FORT WAYNE, Ind. (WANE) – Allen County’s health department will starting putting plans in place for a needle exchange program after an HIV outbreak in southern Indiana that stemmed from drug users sharing needles.
“I think what we need to be concerned about is if the cases in Scott County start moving, start appearing in other parts of the state or if we, God forbid, start having an outbreak of our own. I want to be ready to go,” Dr. Deborah McMahan, the Allen County health commissioner, said.
The health department’s executive board just gave McMahan the green light to put together a plan for a needle exchange program where drug users could bring in used needles and get clean ones.
“Needle exchange programs are very effective in reducing HIV transmission rates,” Kandace Kellly, the director of outreach services for the Positive Resource Center, said.
The HIV outbreak in Scott County is now at 135 cases. Based on county populations, that would be equivalent to 2,053 cases in Allen County. Earlier this week, Governor Mike Pence extended the temporary needle exchange program there for another 30 days. Last Friday, health officials said so far the program’s given out around 5,300 clean syringes to 86 people.
Some argue needle exchange programs promote drug use by providing paraphernalia to addicts, but health officials said the idea’s been around for decades and extensive studies prove otherwise.
“People who have access to clean needles are more likely to go into treatment to get the help they need than people who are sharing needles,” Kelly said.
McMahan said needle exchange programs are effective in reducing HIV and Hepatitis C transmissions.

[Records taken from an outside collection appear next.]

(* ===== verification/SignalingTypes.v ===== *)
(** * What the client reads has the types of its structs

    One instance per struct of [core/service/signaling_models.h]: its members are read
    by functors that keep to the members' types.  The theorem follows for all of
    them. *)

From stdpp Require Import base strings list.
From Stdlib Require Import ZArith Lia.
From S2P Require Import Prelude Json SignalingModels JsonMore.

Ltac solve_typed :=
  split;
  [ repeat (apply List.Forall_cons; [cbn [fd_ser]; apply _|]); apply List.Forall_nil
  | intros t m; destruct_tuple; reflexivity ].
(* ===== verification/Utilities.v ===== *)
(** * Utilities

    Models [core/utils/string_utils.cpp], [object_factory.hpp], [observer.hpp],
    [observable.h], [singleton.h] and [notifications.hpp]: random identifiers, the registry
    of named objects, the typed observer of a notification, the list of weak observers it
    can be kept in, and the singleton.  [join] draws the peer id with [randomString],
    [Engine] and [ComponentFactory] are singletons; the others have no user in the
    repository.
    Critical sections make every operation atomic, so each is one function. *)

From stdpp Require Import base gmap strings list.
From Stdlib Require Import ZArith Lia Ascii.
From S2P Require Import Prelude Strings Observable.

#[local] Open Scope list_scope.

(** ** Random identifiers *)

Definition charSet : str := lit "ABCDEFGHIJKLMNOPQRSTUVWXYZabcdefghijklmnopqrstuvwxyz0123456789".

(** The positions drawn, each [uniform_int_distribution(0, charSet.length() - 1)];
    [substr] past the end throws. *)
Fixpoint randomString (draws : list nat) : outcome str :=
  match draws with
  | [] => Done []
  | randomPoz :: draws =>
      if (length charSet <? randomPoz)%nat then Fault (Thrown "std::out_of_range")
      else match randomString draws with
           | Done rest => Done (take 1 (drop randomPoz charSet) ++ rest)
           | Fault f => Fault f
           end
  end.

(** A letter or a digit: a character that stands for itself in a URL. *)
Definition unreserved (c : ascii) : bool :=
  isdigit c || (let n := nat_of_ascii (tolower c) in (97 <=? n)%nat && (n <=? 122)%nat).

(** An identifier has one character per draw, all letters and digits: the peer id can
    be put into the address of the websocket as it is. *)
Theorem randomString_fits_url draws : Forall (fun d => (d < length charSet)%nat) draws ->
  exists id, randomString draws = Done id /\ length id = length draws /\ forallb unreserved id = true.
Proof.
  induction 1 as [|d draws Hd _ (id & IH & Hl & Hu)]; [by exists []|]. cbn [randomString]. rewrite (proj2 (Nat.ltb_ge (length charSet) d)), IH by lia.
  destruct (lookup_lt_is_Some_2 _ _ Hd) as [c Hc]. rewrite (drop_S _ _ _ Hc). eexists. split; [reflexivity|].
  simpl. split; [by rewrite Hl|]. rewrite Hu, andb_true_r.
  assert (Hall : Forall (fun c => unreserved c = true) charSet) by (apply (bool_decide_eq_true_1 _); vm_compute; reflexivity).
  exact (proj1 (Forall_lookup _ _) Hall _ _ Hc).
Qed.

(** ** The object factory *)

Abbreviation ObjectFactory := (gmap string (option nat)).

Inductive of_effect : Type := ObjectInit (object : nat) | ObjectDestroy (object : nat).
Abbreviation of_handler := (M ObjectFactory of_effect).

Section factory.
(** The order of the unordered map's entries. *)
Variable hash_order : ObjectFactory -> list (string * option nat).

Definition of_call (e : nat -> of_effect) : of_handler unit :=
  m ← get;
  for_each (hash_order m) (fun entry => match snd entry with Some object => emit (e object) | None => skip end).
Definition of_init : of_handler unit := of_call ObjectInit.
Definition of_destroy : of_handler unit := _ ← of_call ObjectDestroy; modify (fun _ => ∅).
Definition of_register (key : string) (object : option nat) : of_handler unit := modify <[key := object]>.
Definition of_unregister (key : string) : of_handler unit :=
  m ← get; match m !! key with Some _ => modify (delete key) | None => skip end.
(** On a copy of the map. *)
Definition of_get (key : string) : of_handler (option nat) :=
  m ← get; mret (match m !! key with Some object => object | None => None end).

Lemma of_call_run e m : of_call e m = Done (tt, m, e <$> omap snd (hash_order m)).
Proof.
  unfold of_call. rewrite (bind_done get _ m m m []) by done.
  assert (H : forall l, for_each l (fun entry : string * option nat =>
            match snd entry with Some object => emit (e object) | None => skip end) m =
            Done (tt, m, e <$> omap snd l)).
  { induction l as [|[k [o|]] l IH]; simpl; [done|..]; unfold mbind, M_bind; simpl; by rewrite IH. }
  by rewrite H.
Qed.

(** The registry is a finite map: what was registered last under a key is what [_get]
    answers, and null once it is taken out; [_init] and [_destroy] call every object
    once for each name it has, and [_destroy] leaves nothing. *)
Theorem object_factory_is_a_map key key' object m :
  hash_order m ≡ₚ map_to_list m ->
  (exists m', of_register key object m = Done (tt, m', []) /\ of_get key m' = Done (object, m', []) /\
     (key' <> key -> of_get key' m' = Done (value_or (m !! key') None, m', []))) /\
  (exists m', of_unregister key m = Done (tt, m', []) /\ of_get key m' = Done (None, m', []) /\
     (key' <> key -> of_get key' m' = Done (value_or (m !! key') None, m', []))) /\
  (exists objects, objects ≡ₚ omap snd (map_to_list m) /\ of_init m = Done (tt, m, ObjectInit <$> objects) /\
     of_destroy m = Done (tt, ∅, ObjectDestroy <$> objects)).
Proof.
  intros Horder. split; [|split].
  - eexists. split; [reflexivity|]. unfold of_get. run_M. rewrite lookup_insert_eq. split; [done|].
    intros Hne. rewrite lookup_insert_ne by done. by destruct (m !! key').
  - assert (Hun : of_unregister key m = Done (tt, delete key m, [])).
    { unfold of_unregister. run_M. destruct (m !! key) eqn:Hk; [done|]. by rewrite delete_id. }
    exists (delete key m). split; [done|]. unfold of_get. run_M. rewrite lookup_delete_eq. split; [done|].
    intros Hne. rewrite lookup_delete_ne by done. by destruct (m !! key').
  - exists (omap snd (hash_order m)). split; [by rewrite Horder|]. split; [apply of_call_run|].
    unfold of_destroy. rewrite (bind_done _ _ _ _ _ _ (of_call_run ObjectDestroy m)). simpl. by rewrite app_nil_r.
Qed.
End factory.

(** ** Typed observers *)

(** [Observer<T, N>]: the object (weak), the method, by number, and its thread; [ob_type]
    is [N], the notification type, and [ob_class] the template instance. *)
Record Observer : Type := mkObserver {
  ob_class : nat;
  ob_type : nat;
  ob_object : observer_ptr;
  ob_method : option nat;
  ob_scheduleThread : option nat
}.
(** A notification and the types it can be cast to. *)
Record Notification : Type := mkNotification { nf_id : nat; nf_types : list nat }.

(** [(object.get()->*_method)(nf)]. *)
Inductive typed_call : Type := ObserverCall (object method nf : nat).

Definition shouldAccept (nf : Notification) (o : Observer) : bool := existsb (Nat.eqb (ob_type o)) (nf_types nf).
Definition ob_notify (alive : address -> bool) (nf : Notification) (o : Observer) : list typed_call :=
  if negb (shouldAccept nf o) then []
  else match lock alive (ob_object o) with
       | None => []
       | Some object => match ob_method o with Some method => [ObserverCall object method (nf_id nf)] | None => [] end
       end.
Definition ob_equals (alive : address -> bool) (o observer : Observer) : bool :=
  if negb (ob_class observer =? ob_class o)%nat then false
  else match lock alive (ob_object o), lock alive (ob_object observer) with
       | Some a, Some b => (a =? b)%nat && bool_decide (ob_method observer = ob_method o)
       | _, _ => false
       end.
Definition ob_isValid (alive : address -> bool) (o : Observer) : bool :=
  match lock alive (ob_object o), ob_method o with Some _, Some _ => true | _, _ => false end.
Definition ob_clone (o : Observer) : Observer := o.

(** An observer calls at most one method, and does exactly when it is valid and the
    notification is of its type; a clone equals it while the object is alive, and no
    longer. *)
Theorem observer_contract alive nf o :
  (ob_notify alive nf o <> [] <-> shouldAccept nf o = true /\ ob_isValid alive o = true) /\
  (length (ob_notify alive nf o) <= 1)%nat /\
  (ob_equals alive o (ob_clone o) = true <-> exists a, lock alive (ob_object o) = Some a).
Proof.
  unfold ob_notify, ob_isValid, ob_equals, ob_clone. rewrite Nat.eqb_refl. simpl.
  destruct (shouldAccept nf o); simpl; destruct (lock alive (ob_object o)) as [a|]; simpl;
    rewrite ?Nat.eqb_refl; (split; [|split; [destruct (ob_method o); simpl; lia|]]);
    try (destruct (ob_method o); intuition congruence);
    try (split; [by intros|by intros [??]]);
    rewrite bool_decide_true by done; split; eauto.
Qed.

(** ** Lists of weak observers *)

(** [Observable] of [observable.h]; [notify] calls a function that does not exist and
    cannot be instantiated. *)
Definition ol_addObserver (alive : address -> bool) (observers : list observer_ptr) (observer : observer_ptr) :
    list observer_ptr :=
  match lock alive observer with Some _ => observers ++ [observer] | None => observers end.

Definition expired (alive : address -> bool) (w : observer_ptr) : bool :=
  match lock alive w with Some _ => false | None => true end.

(** The [while] loop and the [erase] after it. *)
Fixpoint ol_remove (alive : address -> bool) (target : address) (observers : list observer_ptr) : list observer_ptr :=
  match observers with
  | [] => []
  | w :: l => if expired alive w then ol_remove alive target l
              else if bool_decide (lock alive w = Some target) then l
              else w :: ol_remove alive target l
  end.
Definition ol_removeObserver (alive : address -> bool) (observers : list observer_ptr) (observer : observer_ptr) :
    list observer_ptr :=
  match lock alive observer with None => observers | Some target => ol_remove alive target observers end.
Definition removeInvalid (alive : address -> bool) (observers : list observer_ptr) : list observer_ptr :=
  filter (fun w => expired alive w = false) observers.

(** [removeObserver] takes out the first registration of a live observer and the
    expired entries before it; what is left of the live ones is what the list without
    expired entries would be left with. *)
Theorem removeObserver_first alive observers observer a :
  lock alive observer = Some a ->
  removeInvalid alive (ol_removeObserver alive observers observer) =
    match list_find (fun w => lock alive w = Some a) (removeInvalid alive observers) with
    | Some (i, _) => delete i (removeInvalid alive observers)
    | None => removeInvalid alive observers
    end.
Proof.
  intros Ha. unfold ol_removeObserver. rewrite Ha. unfold removeInvalid.
  induction observers as [|w l IH]; [done|]. cbn [ol_remove]. rewrite filter_cons.
  destruct (expired alive w) eqn:He.
  - rewrite decide_False by congruence. apply IH.
  - rewrite decide_True by done. cbn [list_find]. case_bool_decide as Hw.
    + by rewrite decide_True by done.
    + rewrite decide_False, filter_cons, decide_True, IH by done.
      by destruct (list_find _ _) as [[i x]|].
Qed.

(** ** Singletons *)

(** [Singleton<T>::sharedInstance]: the static pointer and the flag of [call_once].  The
    pointer is returned by reference; [assign] is what a caller may do with it. *)
Record Singleton (T : Type) : Type := mkSingleton { sg_instance : option T; sg_ocf : bool }.
Arguments mkSingleton {T} _ _.
Arguments sg_instance {T} _.
Arguments sg_ocf {T} _.
Definition new_singleton {T} : Singleton T := mkSingleton None false.

Inductive singleton_effect : Type := SgNew.

Section singleton.
Context {T : Type}.
Abbreviation sg_handler := (M (Singleton T) singleton_effect).

(** [t]: what [new T] gives. *)
Definition sharedInstance (t : T) : sg_handler (option T) :=
  s ← get;
  _ ← (if sg_ocf s then skip else _ ← emit SgNew; modify (fun _ => mkSingleton (Some t) true));
  gets sg_instance.
Definition assign (v : option T) : sg_handler unit := modify (fun s => mkSingleton v (sg_ocf s)).

(** Any calls and assignments, each call with what [new] would give it. *)
Definition sg_step (op : T + option T) : sg_handler unit :=
  match op with inl t => _ ← sharedInstance t; skip | inr v => assign v end.

Lemma made_steps (ops : list (T + option T)) s :
  sg_ocf s = true -> exists s', for_each ops sg_step s = Done (tt, s', []) /\ sg_ocf s' = true.
Proof.
  revert s. induction ops as [|[t|v] ops IH]; intros s Hs; [by exists s|..]; cbn [for_each sg_step].
  - destruct (IH s Hs) as (s' & Hrun & Hs'). exists s'. split; [|done].
    unfold sharedInstance. run_M. rewrite Hs. run_M. by rewrite Hrun.
  - destruct (IH (mkSingleton v (sg_ocf s)) Hs) as (s' & Hrun & Hs'). exists s'. split; [|done].
    unfold assign. run_M. by rewrite Hrun.
Qed.

(** The object is made at most once in every history, and only by the first call of
    [sharedInstance]; that call, and those after it as long as nobody assigns to the
    pointer, give the object it made. *)
Theorem singleton_made_once (ops : list (T + option T)) t n :
  (forall s, exists s' es, for_each ops sg_step s = Done (tt, s', es) /\ (length es <= 1)%nat) /\
  (ops = inl <$> repeat t n -> forall u, exists es,
     (_ ← sharedInstance t; _ ← for_each ops sg_step; sharedInstance u) new_singleton =
       Done (Some t, mkSingleton (Some t) true, es) /\ es = [SgNew]).
Proof.
  split.
  - induction ops as [|op ops IH]; intros s; [by exists s, []; split; [|simpl; lia]|].
    destruct (sg_ocf s) eqn:Hs.
    + destruct (made_steps (op :: ops) s Hs) as (s' & Hrun & _). exists s', []. split; [done | simpl; lia].
    + cbn [for_each]. destruct op as [u|v]; cbn [sg_step].
      * destruct (made_steps ops (mkSingleton (Some u) true) eq_refl) as (s' & Hrun & _).
        exists s', [SgNew]. split; [|simpl; lia]. unfold sharedInstance. run_M. rewrite Hs. run_M. by rewrite Hrun.
      * destruct (IH (mkSingleton v (sg_ocf s))) as (s' & es & Hrun & Hes). exists s', es. split; [|done].
        unfold assign. run_M. by rewrite Hrun.
  - intros -> u. exists [SgNew]. split; [|done]. unfold sharedInstance at 1. run_M.
    assert (Hr : for_each (inl <$> repeat t n) sg_step (mkSingleton (Some t) true) = Done (tt, mkSingleton (Some t) true, [])).
    { induction n as [|n IH]; [done|]. cbn [repeat fmap list_fmap for_each sg_step]. unfold sharedInstance. run_M. by rewrite IH. }
    by rewrite Hr.
Qed.
End singleton.

(** [KeyValueNotification]. *)
Record KeyValueNotification (any : Type) : Type := mkKeyValue { m_key : string; m_value : any }.
(* ===== verification/WebsocketRequest.v ===== *)
(** * Pending requests

    Models [core/websocket/websocket_request.h] and the timeout that
    [SignalingClient::send] computes for a request.  A callback is a value of an
    arbitrary type [CB]; calling it is an effect. *)

From stdpp Require Import base strings list.
From Stdlib Require Import ZArith Lia SpecFloat.
From S2P Require Import Prelude.

#[local] Open Scope Z_scope.

(** A call of a request's [ResolveCallback] or [RejectCallback]. *)
Inductive request_call (CB : Type) : Type :=
| Resolve (cb : CB) (json : string)
| Reject (cb : CB) (errorCode : Z) (errorInfo : string).
Arguments Resolve {CB}.
Arguments Reject {CB}.

(** The class's members; [wr_timer] says whether the steady timer is pending. *)
Record WebsocketRequest (CB : Type) : Type := mkRequest {
  wr_id : Z;
  wr_text : string;
  wr_data : list Z;
  wr_resolve : option CB;
  wr_reject : option CB;
  wr_timeout : Z;
  wr_timer : bool
}.
Arguments mkRequest {CB}.
Arguments wr_id {CB}.
Arguments wr_text {CB}.
Arguments wr_data {CB}.
Arguments wr_resolve {CB}.
Arguments wr_reject {CB}.
Arguments wr_timeout {CB}.
Arguments wr_timer {CB}.

Section request.
Context {CB : Type}.
Implicit Types r : WebsocketRequest CB.

Definition new_request (id timeout : Z) : WebsocketRequest CB :=
  mkRequest id EmptyString [] None None timeout false.

(** [int32_t id() { return _id; }]: the 64-bit id is narrowed. *)
Definition request_id r : Z := wrap32 (wr_id r).

Definition setText (text : string) r : WebsocketRequest CB :=
  mkRequest (wr_id r) text (wr_data r) (wr_resolve r) (wr_reject r) (wr_timeout r) (wr_timer r).
Definition setData (data : list Z) r : WebsocketRequest CB :=
  mkRequest (wr_id r) (wr_text r) data (wr_resolve r) (wr_reject r) (wr_timeout r) (wr_timer r).
Definition setResolveCallback (cb : option CB) r : WebsocketRequest CB :=
  mkRequest (wr_id r) (wr_text r) (wr_data r) cb (wr_reject r) (wr_timeout r) (wr_timer r).
Definition setRejectCallback (cb : option CB) r : WebsocketRequest CB :=
  mkRequest (wr_id r) (wr_text r) (wr_data r) (wr_resolve r) cb (wr_timeout r) (wr_timer r).
Definition set_timer (b : bool) r : WebsocketRequest CB :=
  mkRequest (wr_id r) (wr_text r) (wr_data r) (wr_resolve r) (wr_reject r) (wr_timeout r) b.

Definition ticktock r : WebsocketRequest CB := set_timer true r.

Definition request_resolve r (json : string) : WebsocketRequest CB * list (request_call CB) :=
  (set_timer false r,
   match wr_resolve r with Some cb => [Resolve cb json] | None => [] end).

Definition request_reject r (errorCode : Z) (errorInfo : string) :
    WebsocketRequest CB * list (request_call CB) :=
  (set_timer false r,
   match wr_reject r with Some cb => [Reject cb errorCode errorInfo] | None => [] end).

(** The timer's handler: the call of [_reject] is commented out. *)
Definition request_timeout r : WebsocketRequest CB * list (request_call CB) :=
  (set_timer false r, []).

Definition request_close r : WebsocketRequest CB * list (request_call CB) :=
  (set_timer false r,
   match wr_reject r with Some cb => [Reject cb 2 "connection closed"%string] | None => [] end).
End request.

(** ** The timeout *)

(** [uint32_t timeout = 1500 * (15 + (0.1 * n))] in binary64, truncated. *)
Definition double_of_Z (z : Z) : spec_float := binary_normalize 53 1024 z 0 false.
Definition double_0_1 : spec_float := S754_finite false 7205759403792794 (-56).
Definition trunc_double (d : spec_float) : Z :=
  match d with
  | S754_finite s m e => cond_Zopp s (Z.shiftl (Zpos m) e)
  | _ => 0
  end.
Definition send_timeout (n : Z) : Z :=
  trunc_double (SFmul 53 1024 (double_of_Z 1500)
                  (SFadd 53 1024 (double_of_Z 15) (SFmul 53 1024 double_0_1 (double_of_Z n)))).

(** Checks a predicate on the [fuel] integers from [lo] on. *)
Fixpoint check_range (P : Z -> bool) (lo : Z) (fuel : nat) : bool :=
  match fuel with
  | O => true
  | S fuel => P lo && check_range P (lo + 1) fuel
  end.

Lemma check_range_spec P lo fuel n :
  check_range P lo fuel = true -> lo <= n < lo + Z.of_nat fuel -> P n = true.
Proof.
  revert lo. induction fuel as [|fuel IH]; simpl; intros lo Hc Hn; [lia|].
  apply andb_true_iff in Hc as [H0 Hc]. destruct (decide (n = lo)) as [->|Hne]; [done|].
  apply (IH (lo + 1)); [done | lia].
Qed.

(** The timeout given to a request is within one millisecond of
    22500 + 150 * (number of pending requests), for up to 2000 pending requests:
    it stays inside [uint32_t], and more pending requests never shorten it by
    more than the rounding. *)
Lemma send_timeout_bounds n :
  0 <= n < 2000 -> 22500 + 150 * n - 1 <= send_timeout n <= 22500 + 150 * n.
Proof.
  intros Hn.
  set (P := fun k => (22500 + 150 * k - 1 <=? send_timeout k) && (send_timeout k <=? 22500 + 150 * k)).
  assert (Hc : check_range P 0 2000 = true) by (vm_compute; reflexivity).
  pose proof (check_range_spec P 0 2000 n Hc ltac:(lia)) as H. unfold P in H.
  rewrite andb_true_iff, !Z.leb_le in H. exact H.
Qed.

Lemma send_timeout_bounds_witness : 22799 <= send_timeout 2 <= 22800.
Proof. apply (send_timeout_bounds 2). lia. Defined.
(** The table: ids below [_nextId], each entry under its own id, with a handle
    that was connected and that no other entry has. *)
Definition ep_wf (known : gset nat) (t : WebsocketEndpoint) : Prop :=
  (forall h, h ∈ known -> (h < ep_hdls t)%nat) /\ (0 <= ep_nextId t)%Z /\
  (forall id md, ep_connectionList t !! id = Some md ->
     (0 <= id < ep_nextId t)%Z /\ md_id md = id /\ md_hdl md ∈ known) /\
  (forall id id' md md', ep_connectionList t !! id = Some md -> ep_connectionList t !! id' = Some md' ->
     md_hdl md = md_hdl md' -> id = id').

Lemma on_known_app known es1 es2 :
  on_known_handles known (es1 ++ es2) =
  match on_known_handles known es1 with Some k => on_known_handles k es2 | None => None end.
Proof.
  revert known. induction es1 as [|[] es1 IH]; intros known; simpl; [done|..]; try apply IH;
    case_decide; done || apply IH.
Qed.

(** How many ids an operation may use. *)
Definition ids_used (op : ep_op) : Z := match op with EpConnect _ _ _ => 1 | _ => 0 end%Z.
Definition ids_needed (ops : list ep_op) : Z := foldr (fun op n => ids_used op + n)%Z 0%Z ops.

Lemma ids_needed_nonneg ops : (0 <= ids_needed ops)%Z.
Proof. induction ops as [|[] ops IH]; simpl; lia. Qed.

(** What an operation that uses at most [n] ids does to a table and the handles known. *)
Definition ep_step (n : Z) (m : ep_handler unit) : Prop := forall known t, ep_wf known t -> (ep_nextId t + n <= INT32_MAX)%Z ->
  exists t' es known', m t = Done (tt, t', es) /\ on_known_handles known es = Some known' /\ ep_wf known' t' /\
    (ep_nextId t' <= ep_nextId t + n)%Z.

Lemma on_handle_step id f :
  (forall known h, on_known_handles known [f h] = if decide (h ∈ known) then Some known else None) ->
  ep_step 0 (with_connection id (fun md => emit (f (md_hdl md)))).
Proof.
  intros Hf known t Hwf _. rewrite with_connection_law. do 2 eexists. exists known. split; [done|].
  unfold ep_bound. destruct (ep_connectionList t !! id) as [md|] eqn:Hid; simpl on_handle; (split; [|split; [done|lia]]); [|done].
  rewrite Hf. destruct Hwf as (? & ? & Htab & ?). rewrite decide_True; [done|]. by apply (Htab id md).
Qed.

Lemma connect_step get_connection add_subprotocol uri observer subprotocol :
  ep_step 1 (ep_run get_connection add_subprotocol (EpConnect uri observer subprotocol)).
Proof.
  intros known t (Hk & Hn & Htab & Hinj) Hmax. simpl.
  destruct (ep_connect_run get_connection add_subprotocol uri observer subprotocol t) as (n & Hle & Hrun); [lia|].
  destruct (accepted_url _ _ uri subprotocol); rewrite (bind_done _ _ _ _ _ _ Hrun); simpl;
    do 3 eexists; (split; [done|]); simpl.
  - rewrite decide_False by (intros Hh%Hk; lia). split; [done|]. split; [|simpl; lia]. split_and!; simpl.
    + intros h. rewrite elem_of_union, elem_of_singleton. intros [->|Hh%Hk]; lia.
    + lia.
    + intros id md. rewrite lookup_insert. case_decide as Hid; [subst id; intros [= <-]; simpl; split_and!; [lia..|done|by apply elem_of_union_l, elem_of_singleton]|].
      intros (? & ? & ?)%Htab. split_and!; [lia..|done|by apply elem_of_union_r].
    + intros id id' md md'. rewrite !lookup_insert.
      do 2 case_decide; subst; try congruence.
      * intros [= <-] (_ & _ & Hh%Hk)%Htab. simpl. lia.
      * intros (_ & _ & Hh%Hk)%Htab [= <-]. simpl. lia.
      * eauto.
  - split; [done|]. split; [|simpl; lia]. split_and!; simpl; [|done..]. intros h Hh%Hk. lia.
Qed.

Lemma event_step id alive e : ep_step 0 (ep_event alive id e).
Proof.
  intros known t (Hk & Hn & Htab & Hinj) _. unfold ep_event, with_connection. run_M.
  destruct (ep_connectionList t !! id) as [md|] eqn:Hid; simpl;
    [|exists t, [], known; split_and!; try done; lia].
  pose proof (md_event_spec alive e md) as (Hh & _ & Hi & Hc).
  destruct (md_event alive e md) as [md' calls]. simpl in *. do 3 eexists. split; [done|]. rewrite Hc. split.
  { instantiate (1 := known). unfold conn_calls. by destruct (conn_call e), (lock alive (md_observer md)). }
  split; [|simpl; lia]. split_and!; simpl; [done|done| |].
  - intros k m. rewrite lookup_insert. case_decide; [|by apply Htab]. intros [= <-]. subst k.
    rewrite Hh, Hi. by apply Htab.
  - intros k k' m m'. rewrite !lookup_insert. do 2 case_decide; subst; try congruence; [| |by apply Hinj].
    + intros [= <-] Hm'. rewrite Hh. by apply Hinj.
    + intros Hm [= <-]. rewrite Hh. by apply Hinj.
Qed.

Lemma destroy_step : ep_step 0 ep_destroy.
Proof.
  intros known t Hwf _. pose proof Hwf as (_ & _ & Htab & _). unfold ep_destroy.
  destruct (for_each_tells (in_key_order (ep_connectionList t))
    (fun it => if decide (md_status it.2 <> "Open") then skip else emit (WClose (md_hdl it.2) 1001 ""))
    (fun e => exists h, e = WClose h 1001 "" /\ h ∈ known) t) as (es & Hes & HP).
  { intros [k md] Hin. unfold in_key_order in Hin. rewrite merge_sort_Permutation in Hin.
    apply elem_of_map_to_list, Htab in Hin as (_ & _ & Hin).
    simpl. destruct (decide _); eexists; (split; [done|]); [done|]. repeat constructor. by eexists. }
  exists t, es, known. split; [cbv beta iota delta [mbind M_bind gets]; by rewrite Hes|]. split; [|split; [done|lia]].
  clear Hes. induction HP as [|e es (h & -> & Hh) HP IH]; simpl; [done|]. by rewrite decide_True.
Qed.

Lemma ep_run_step get_connection add_subprotocol op :
  ep_step (ids_used op) (ep_run get_connection add_subprotocol op).
Proof.
  destruct op as [uri o sub|id code reason|id [d|d|d|d]|id alive e|].
  - apply connect_step.
  - by apply (on_handle_step id (fun h => WClose h code reason)).
  - by apply (on_handle_step id (fun h => WSend h (FText d))).
  - by apply (on_handle_step id (fun h => WSend h (FBinary d))).
  - by apply (on_handle_step id (fun h => WSend h (FPing d))).
  - by apply (on_handle_step id (fun h => WSend h (FPong d))).
  - apply event_step.
  - apply destroy_step.
Qed.

(** C26: an endpoint keeps its connections apart, as long as its ids last.  Every
    history of calls and connection events with at most 2147483647 calls of [connect]
    (so that the [int] [_nextId] does not overflow) runs to its end; no connection is
    started twice, frames and closings go only to connections started before, and the
    ids of the table name pairwise different connections, each with its own id in its
    metadata; [_nextId] is at most the number of calls of [connect]. *)
Theorem endpoint_connections_apart get_connection add_subprotocol ops :
  (ids_needed ops <= INT32_MAX)%Z ->
  exists t es known,
    for_each ops (ep_run get_connection add_subprotocol) new_endpoint = Done (tt, t, es) /\
    on_known_handles ∅ es = Some known /\ ep_wf known t /\ (ep_nextId t <= ids_needed ops)%Z.
Proof.
  assert (Hrun : forall known t, ep_wf known t -> (ep_nextId t + ids_needed ops <= INT32_MAX)%Z -> exists t' es known',
    for_each ops (ep_run get_connection add_subprotocol) t = Done (tt, t', es) /\
    on_known_handles known es = Some known' /\ ep_wf known' t' /\ (ep_nextId t' <= ep_nextId t + ids_needed ops)%Z).
  { induction ops as [|op ops IH]; intros known t Hwf Hmax; simpl in *;
      [exists t, [], known; split_and!; try done; lia|].
    pose proof (ids_needed_nonneg ops).
    destruct (ep_run_step get_connection add_subprotocol op known t Hwf) as (t1 & e1 & k1 & H1 & Hk1 & Hw1 & Hn1); [lia|].
    destruct (IH k1 t1 Hw1) as (t2 & e2 & k2 & H2 & Hk2 & Hw2 & Hn2); [lia|]. exists t2, (e1 ++ e2), k2.
    rewrite (bind_done _ _ _ _ _ _ H1), H2, on_known_app, Hk1. split_and!; try done. lia. }
  intros Hmax. apply Hrun; [|done]. split_and!; simpl; [set_solver | done | |]; intros *; by rewrite lookup_empty.
Qed.

(** ** Certificates *)

(** The DNS names the loop reads: up to the first with an embedded NUL. *)
Fixpoint read_names (names : list general_name) : list string :=
  match names with
  | [] => []
  | GEN_OTHER :: names => read_names names
  | GEN_DNS d :: names => if embedded_nul d then [] else d :: read_names names
  end.

Lemma san_loop_last hostname names result :
  san_loop hostname names result =
  match last (read_names names) with Some d => strcasecmp_0 hostname d | None => result end.
Proof.
  revert result. induction names as [|[d|] names IH]; intros result; simpl; [done| |apply IH].
  destruct (embedded_nul d); [done|]. rewrite IH, last_cons. by destruct (last (read_names names)).
Qed.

“The CDC would never promote something that would exacerbate the problem. They’ve studied this and it’s their recommendation that these are effective tools to minimize the risk of HIV. It doesn’t encourage or promote drug use and we know a certain percentage of people that when exposed and offered addiction treatment go for that,” McMahan said.
If an exchange program were to start in Allen County, it would also offer HIV testing, counseling and referrals to drug treatment centers.
“Ideally, people would stop using, but people are going to do what they’re going to do and you want to give them the skills to reduce their risk and information on how they can prevent it,” Kelly said.
Since 1989, the federal government has banned public funding of needle exchange programs. McMahan said they are still working on how an exchange would be funded if one is started.
A bill in the statehouse would allow the 23 Indiana counties with the highest Hepatitis C rates to create needle exchange programs. Other counties with lower rates could establish programs with approval from county officials. Governor Pence said he generally opposes needle exchange programs and the authorized the one in Scott County as an emergency situation only. It’s not clear if he’d sign a bill that implements them around the state.
McMahan would like to see a law that allows officials in every county to decide what is best for their own county. Right now, Allen County is just putting a plan in place and no program is actually starting yet.